Masih menurut Soetrisno (2003) dalam Tambunan (2016: 207),
memasuki tahun 2000, koperasi Indonesia didominasi oleh koperasi kredit
yang menguasai antara 55 hingga 60 persen dari keseluruhan aset koperasi.
Sementara itu, dilihat dari populasi koperasi yang terkait dengan program
pemerintah, hanya sekitar 25 persen dari populasi koperasi atau sekitar 35
persen dari populasi koperasi aktif. Hingga akhir 2002, posisi koperasi dalam
pasar perkreditan mikro menempati tempat kedua setelah Bank Rakyat
Indonesia (BRI)-unit desa sebesar 46 persen dari KSP/USP dengan pangsa
sekitar 31 persen. Dengan demikian, walaupun program pemerintah cukup
gencar dan menimbulkan distorsi pada pertumbuhan kemandirian koperasi,
tetapi hanya menyentuh sebagian dari populasi koperasi yang ada. Sehingga
pada dasarnya, masih besar elemen untuk tumbuhnya kemandirian koperasi.
C. SOAL LATIHAN/TUGAS
Jawablah pertanyaan berikut ini:
1. Coba saudara jelaskan secara singkat tiga pilar penyangga perekonian?
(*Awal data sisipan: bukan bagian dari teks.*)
(* ===== verification/Prelude.v ===== *)
(** * VideoProcess: verification of the Python core

    VideoProcess renders videos from pipelines, graphs of typed nodes.  This library
    models the part of [src/backend] that decides what runs, when, and what is
    published, and proves that it does so correctly.

    ** The program and its model

    A pipeline definition is validated ([orchestrator/dag.py]), compiled to its runtime
    form ([orchestrator/planner.py]) and stored as a job with one execution row per
    node ([services/job_service.py]).  The engine ([orchestrator/engine.py]) resolves
    sources, dispatches ready nodes to workers over Redis streams and reacts to their
    events, which the listener ([orchestrator/event_listener.py]) reads.  Registered
    workers report through a receipt protocol with an idempotent outbox
    ([services/registered_worker_event_receipt.py]).  AutoFlow ([autoflow/]) plans
    pipelines, has them approved and executes them.  The channel agent
    ([channel_agent/]) works through a queue: ticks create production tasks, whose
    handlers plan, execute, observe, publish, promote and measure, with people
    reviewing through the routes of [api/channel_agent.py].

    Python and its standard library:
    - [Prelude]: results and exceptions, dictionaries, list lemmas, tactics ([unbind]
      and friends) and hint databases;
    - [PyStr], [PyValue], [PyJson], [PyTime], [PyUuid], [PyUrl]: string methods, dynamic
      values with their truth and conversions, [json.dumps], datetimes, UUID text,
      [urllib.parse].

    Pipelines:
    - [NodeRegistry], [Builtins]: [node_registry/base.py], [registry.py] and every module
      of [builtin/];
    - [Pipeline]: [schemas/pipeline.py] and [orchestrator/planner.py];
    - [Graph], [Dag], [Validation]: [orchestrator/dag.py], its sort, its checks and the
      specification [well_formed] they decide;
    - [PipelineService]: [services/pipeline_service.py] and [job_runtime.py].

    Jobs:
    - [JobModel]: the rows of [models/job.py], [artifact.py], [schedule.py] and the columns
      used of [models/channel_agent.py]; the database [Db];
    - [Schedule]: [services/schedule_service.py];
    - [Authority]: [services/job_execution_authority.py] and the claim of
      [worker/main.py]: locks, authority, claims of a node;
    - [JobService]: [services/job_service.py];
    - [ArtifactCache]: [orchestrator/artifact_cache.py];
    - [Engine]: [orchestrator/engine.py] and the startup recovery of [main.py];
      [EngineInv], [EngineSteps], [EngineReach] (invariants of all histories),
      [EngineRefines] (refinement of the specification [DagSpec]), [EngineSkip]
      (skipping and final status), [EngineLive] (progress).

    Workers:
    - [WorkerModel], [RedisModel]: rows of the protocol; Redis as an interface
      [RedisStore] with laws, implemented by [RedisMem];
    - [WorkerEvents], [WorkerReport]: parsing, digests, staging; the worker's reports;
    - [Delivery], [DeliveryOnce], [DeliveryLive]: the dispatch outbox;
    - [Receipts], [ReceiptsOnce], [ReceiptsAck]: acceptance and acknowledgement;
    - [Retry]: [services/registered_worker_retry.py];
    - [Listener], [ListenerRun]: [orchestrator/event_listener.py] with the engine;
    - [WorkerTask]: the outputs of [process_task] in [worker/main.py]; [StagingJanitor],
      [StagingKept]: [services/staging_object_janitor.py] beside the workers.

    AutoFlow:
    - [RightsPolicy], [PipelinePolicy]: [autoflow/rights_policy.py],
      [pipeline_policy.py] and [validation_repair.py];
    - [PipelineBuilder], [BuilderValid]: the template builder of
      [autoflow/pipeline_builder.py] with validation and repair; [Storyboard]: its
      storyboard builders;
    - [GraphPlanner], [GraphSound]: [autoflow/graph_planner.py];
    - [PlanApproval]: approval and revisions in [autoflow/service.py], with the trigger of
      migration 026; [PlanExecute], [PlanOnce], [PlanHistory]: execution and its
      histories.

    Channels and publication:
    - [Outbox]: [events/outbox.py], [relay.py], [schemas.py];
    - [ChannelQueue], [QueueHistory], [SchedulerTicks], [ChannelRunner]:
      [channel_agent/queue.py], [scheduler.py], [runner.py] and the queue leases of
      [owned_producer.py] and [owned_inventory.py];
    - [AgentModel], [AgentLogic]: rows, session and clients of [channel_agent/service.py],
      and the logic for its handlers; [ChannelTick], [TickSafe]: the tick;
      [ChannelTasks], [TaskSafe], [TaskPublish], [TaskFlow], [TaskDemo]: the handlers of
      tasks;
    - [DiscoveryPolicy], [MaterialUsage], [HumanReview]: the modules of
      [channel_agent/] of these names; [DiscoveryIngest], [DiscoveryOnce]:
      [services/discovery_ingestion.py] and [trend_ingesters/youtube_search.py];
    - [OperatorReview], [OperatorSound]: operator routes of [api/channel_agent.py];
    - [Quarantine]: [services/channelops_quarantine.py]; [Retention]:
      [channel_agent/retention.py];
    - [UploadOps], [UploadOnce]: [services/youtube_upload_operations.py];
    - [Features]: [services/vp-feature-aggregator], windows, store and consumer;
    - [ExternalUrl]: [services/external_url_identity.py].

    ** What the theorems show

    - Pipelines: sorting terminates and is right ([topological_sort_correct]); exactly
      the well-formed pipelines validate, and they stay well formed in their runtime form
      ([validate_pipeline_sound], [runtime_definition_sound]); skipping is exact
      ([skip_downstream_exact]).
    - Jobs, over every interleaving of transactions and of sessions that read without
      locks: a node runs only after its dependencies, finished nodes keep their output
      and stay finished, a final status means what it says, all but for a cancellation
      that is written over what finished after it was read
      ([launch_respects_dependencies], [finished_nodes_frozen],
      [job_outcome_meaning]), summed up as the refinement [engine_refines_dag]; jobs
      do not get stuck on registered events ([registered_event_progress]), while a job
      with a missing asset under a node is left running by [start_job] and never succeeds
      ([missing_asset_leaves_job_running]), and [cached_node_order_leaves_job_running]
      exhibits another input that leaves a job running.
    - Claims: one worker per node, no stolen registered claims
      ([claim_exclusive], [registered_claim_not_stolen]); transactions that lock through
      [lock_job_execution_authority] do so in one order and cannot deadlock among each
      other on its rows ([execution_locks_ordered]); code that locks otherwise, such as the
      acknowledgement of cancelled dispatches, is not covered by it.
    - Protocol: tasks are published once and do arrive, as many at a time as the limit
      allows ([dispatch_published_once], [deliver_pending_delivers]); events are applied once, never lost, and
      acknowledged only after they were applied ([registered_event_applied_once],
      [processed_event_settled], [acknowledged_after_applied]); reports parse back
      ([report_roundtrip]).
    - Outputs: keys of the cache identify their inputs, stored results are found again
      ([cache_key_sound], [store_lookup_materialize]); a committed output stays
      in the bucket unless its commit took effect without the worker being told, or two
      claims of the history share a token ([referenced_objects_kept]).
    - Building: what AutoFlow builds validates, from up to twelve clips
      ([built_pipeline_validates]), from storyboards of up to 64 shots
      ([storyboard_pipelines_validate]) and from drafts ([graph_plan_sound]); the
      policies never allow more than asked ([rights_allowed_sound],
      [pipeline_policy_sound]), and the sources of an allowed graph are stored assets
      that may be used ([graph_sources_grounded]).
    - Plans: what is launched is the content that was approved
      ([launched_content_approved]), once per key and per task ([executed_once]).
    - Queue: bounded attempts, idempotent enqueueing, fair claims
      ([attempts_bounded], [enqueue_once], [claim_next_correct]); one tick per slot
      ([scheduler_one_tick], [scheduler_bucket_exact]); the runner settles its item
      ([runner_settles]) and comes to an end ([workflow_drains]).
    - Agent, for channels and items that are not owned ([unowned]): ticks keep accounts
      apart and lanes within their budgets ([tick_selects_safely]); executions and publications are asked for only after
      their checks ([effects_gated]); material is not published twice in a channel
      ([publish_redelivered], [published_material_blocked]); a discovery run succeeds
      once and a claim of it ends once, also when leases are recovered
      ([discovery_finishes_once]), under a policy that reads back
      ([discovery_policy_exact]).
    - Review: evidence holds exactly as long as the reviewed plan ([pre_upload_evidence_exact],
      [promotion_evidence_exact]); what a reviewer releases or promotes is refused
      unless it waits for that, and passes every check on its way otherwise, but for the
      public approval of public plans; what is rejected stays so ([released_task_executes],
      [promoted_publication_reviewed], [rejection_stands], [reviewed_plan_executes]).
    - Operations: quarantine is complete and idempotent ([quarantine_complete]);
      retention keeps the evidence of publications ([retention_keeps_evidence]); the
      relay keeps, from any point on, the order of the rows of a key visible then
      ([relay_fifo]; [late_event_overtaken] shows a row that becomes visible late); the
      aggregator counts each event once, given a steady clock, no events in the future
      and identifiers that name one event ([features_exactly_once]), an upload is posted at most once
      ([upload_posted_once]) and its row only moves forward.

    ** How the code is represented

    - A database is a record of tables; one definition is one committed transaction,
      from reading under its row locks to the commit, and a raised exception is a
      rollback.  Interleavings are sequences of such transactions: the relations
      [step], [queue_step], [outbox_step], [upload_step] and their like, and the programs
      over Redis of [RedisModel], in which every database transaction and every Redis
      command is a point where other processes may act or the program may stop.  The ORM
      writes the attributes that changed, not whole rows.
    - [cancel_job] reads the job without a lock and writes at its commit, and the dispatch
      pass finishes a job on the rows it has in memory.  A history of jobs ([moves]) is
      therefore made of the transactions of [step] and of open sessions: a cancellation
      that was read and is still to be written, and a pass between its commits, whose rows
      may be out of date ([EngineReach]).
    - The dispatch pass commits node by node, as the code does; the immediate Redis
      delivery that follows a commit is the program of [Delivery].  Job deletion is not
      part of [step].  Relay cycles run one after the other, and an outbox row becomes
      visible at any time after it was stamped.
    - The handlers of the channel agent commit several times, so they run in the session
      monad of [AgentModel], with what the session sees beside what is committed, and a
      clock read once per handler.  A route that reads before it locks gets both
      databases.  JSON columns are Python values; a definition column is the definition
      it parses to.
    - Pydantic parsing is taken as done; a request or definition is a value of its
      record.  Strings are byte strings; the character classes are those of ASCII, with
      Unicode white space where the code strips URLs.  A datetime is a number of
      microseconds in UTC; calendar text is for years of four digits.  Floats are IEEE
      binary64 numbers ([spec_float]).
    - Fresh UUIDs, the clock and SHA-256 are arguments; where content is compared by
      digest, the theorems say so with a collision as the other case.  The interfaces
      [EventProducer], [ChannelServices], [UploadGuards], the clients of [AgentModel] and
      the guards of owned inventories stand for code behind a component; no theorem
      depends on what they answer beyond the stated laws.
    - An absent schedule row reads as the row the first insertion would create.  Queue
      items of equal priority and creation time are taken in insertion order.  In
      [StagingKept] a worker commits an output within a day of storing it, the grace the
      janitor allows; a commit is confirmed, fails, or takes effect unanswered, after which
      the worker cleans up as after a failure.

    ** Fuel

    Kahn's loop has as much fuel as there are nodes; the skip search twice the number
    of dependency edges, since after the initial entries each edge is enqueued once;
    the staging loop the number of nodes, each round before the last changing one;
    stripping the length of the string; the recursive query of retention one turn per
    row ([related_exact]).  [Diverges] marks exhausted fuel and the
    theorems show that it does not occur.

    ** What is not modelled

    - PostgreSQL stored procedures, advisory locks and the rows only they write
      ([backend/alembic]): their behaviour is SQL; the Python branch without them is
      modelled.
    - Worker admission, registration and consumer reconciliation, which drive those
      procedures, and owned inventories (their services, tick and handlers), which lock and
      repair rows through them.
    - Search, ranking, storyboard writing and metadata of AutoFlow: text heuristics and
      calls of language models, whose output the modelled builders, planner and policies
      check.
    - What only talks to the outside: HTTP clients, storage, subprocesses of media
      handlers, the worker's message loop, the remaining routes (listing and editing of
      rows), command line tools, deployment scripts, the Go and TypeScript parts. *)

From stdpp Require Import base tactics list strings gmap sets relations finite.
From Stdlib Require Import ZArith Lia.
2. Jelaskanlah peran dari pelaku-pelaku ekonomi dalam perekonomian
Indonesia?
3. Jelaskanlah tentang koperasi dan peranannya?
4. Paparkanlah permasalahan BUMN di Indonseia dan Peraga Konsep
penyelesaian masalahnya?
D. DAFTAR PUSTAKA
Yuniarti, Vinna Sri. 2016. Ekonomi Makro Syariah. CV Pustaka Setia. Bandung.